**How to complete this task:** In the listing below, find the line with "and [ask_destination_airport] read" and the line with "leave the lines". Repeat those two lines and all lines between them exactly.
Segment Open
(** On lines that are texts of ASCII characters, [ask_origin_airport]
    and [ask_destination_airport] read lines until one, put in upper
    case, is a code of the table: they return the airport bound to it,
    leave the lines after it unread, and have printed one line for each
    line that they rejected, in order.  If no line names an airport,
    reading past the last one raises [EOFError]. *)
Theorem ask_airport_reprompts airports (rejected : list string) :
  hashmap_built airports ->
  Forall (fun line => ascii_only line = true /\
                      HashMap_contains airports (upper line) = Ok false) rejected ->
  ask_airport airports rejected = Raise EOFError /\
  forall line rest airport,
    ascii_only line = true ->
    HashMap_getitem airports (upper line) = Ok airport ->
    ask_airport airports (rejected ++ line :: rest)
    = Ok (airport, rest, NotAvailable <$> (upper <$> rejected)).
Proof.
  intros Hwf%hashmap_built_wf Hrej.
  induction Hrej as [|bad rejected [_ Hbad] _ [IH1 IH2]].
  - split; [done|]. intros line rest airport _ Hget. cbn [app ask_airport].
    rewrite contains_wf by done. rewrite getitem_wf in Hget by done.
    destruct (hm_get airports (upper line)) as [a|] eqn:Hline; [|done].
    rewrite bind_Ok, getitem_wf, Hline by done. cbn. congruence.
  - split.
    + cbn [ask_airport]. by rewrite Hbad, bind_Ok, IH1.
    + intros line rest airport Hline Hget. cbn [app ask_airport].
      rewrite Hbad, bind_Ok. cbn [negb]. by rewrite (IH2 line rest airport Hline Hget).
Qed.

End AskAirport.

(** ** [list_stack.py] and the legs that [run] prints *)

Section Stack.
Context {A : Type}.
Implicit Types (stack : ListStack A).

(** [_top] is the last item of the list, [None] when there is none: what
    [ListStack()], [push] and [pop] keep. *)
Definition stack_ok stack : Prop := _top stack = last (_stack stack).

Lemma stack_ok_init : stack_ok (ListStack_init (A:=A)).
Proof. done. Qed.

Lemma stack_ok_push stack (item : A) : stack_ok (ListStack_push stack item).
Proof. unfold stack_ok, ListStack_push, LinkedList_append. cbn. by rewrite last_snoc. Qed.

Lemma pop_back_snoc (l : list A) (x : A) : LinkedList_pop_back (l ++ [x]) = Ok l.
Proof.
  unfold LinkedList_pop_back. rewrite removelast_last. by destruct l.
Qed.

End Stack.

(** On a stack of strings, such as the codes that the engine pushes,
    popping right after a push returns the string pushed and leaves the
    stack as it was before the push. *)
Theorem ListStack_push_then_pop (stack : ListStack string) (item : string) :
  stack_ok stack ->
  ListStack_pop (ListStack_push stack item) = Ok (item, stack).
Proof.
  intros Hok. unfold ListStack_pop, ListStack_push, LinkedList_append. cbn [_top _stack].
  rewrite pop_back_snoc, bind_Ok. destruct stack as [l top]. unfold stack_ok in Hok.
  cbn [_top _stack] in Hok. subst top. unfold LinkedList_len, LinkedList_back.
  destruct l as [|x l]; [done|]. cbn [length].
  by destruct (Z.eqb_spec (Z.of_nat (S (length l))) 0); [lia|].
Qed.

(** The legs printed for the codes [codes], read from the top of the stack
    down, after [previous_airport]. *)
Fixpoint legs_from (previous_airport : string) (codes : list string) : list output :=
  match codes with
  | [] => []
  | next_airport :: codes' =>
      Leg previous_airport next_airport :: legs_from next_airport codes'
  end.

(** The second loop of [run] empties the stack: it prints one leg for each
    code on it, from the top down, whenever the codes were pushed. *)
Theorem print_legs_empties_stack (stack : ListStack string) (previous_airport : string) :
  stack_ok stack ->
  print_legs (S (length (_stack stack))) stack previous_airport
  = Ok (ListStack_init, legs_from previous_airport (reverse (_stack stack))).
Proof.
  destruct stack as [l top]. unfold stack_ok. cbn [_top _stack]. intros ->.
  revert previous_airport. induction l as [|x l IH] using rev_ind; intros previous_airport.
  - done.
  - rewrite length_app. cbn [length]. rewrite Nat.add_1_r.
    change (print_legs (S (S (length l))) ?s ?p)
      with (if ListStack_empty s then Ok (s, [])
            else '(next_airport, stack) ← ListStack_pop s;
                 '(stack, printed) ← print_legs (S (length l)) stack next_airport;
                 Ok (stack, Leg p next_airport :: printed)).
    unfold ListStack_empty, ListStack_pop. cbn [_top _stack]. rewrite last_snoc.
    rewrite pop_back_snoc, bind_Ok. cbn beta iota.
    assert ((if LinkedList_len l =? 0 then mkListStack l None
             else mkListStack l (LinkedList_back l)) = mkListStack l (last l)) as ->.
    { unfold LinkedList_len, LinkedList_back. destruct l as [|y l]; [done|].
      cbn [length]. by destruct (Z.eqb_spec (Z.of_nat (S (length l))) 0); [lia|]. }
    rewrite bind_Ok. cbn beta iota. rewrite IH, bind_Ok. cbn beta iota.
    by rewrite reverse_snoc.
Qed.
Segment Closed
**Response:**
    and [ask_destination_airport] read lines until one, put in upper
    case, is a code of the table: they return the airport bound to it,
    leave the lines after it unread, and have printed one line for each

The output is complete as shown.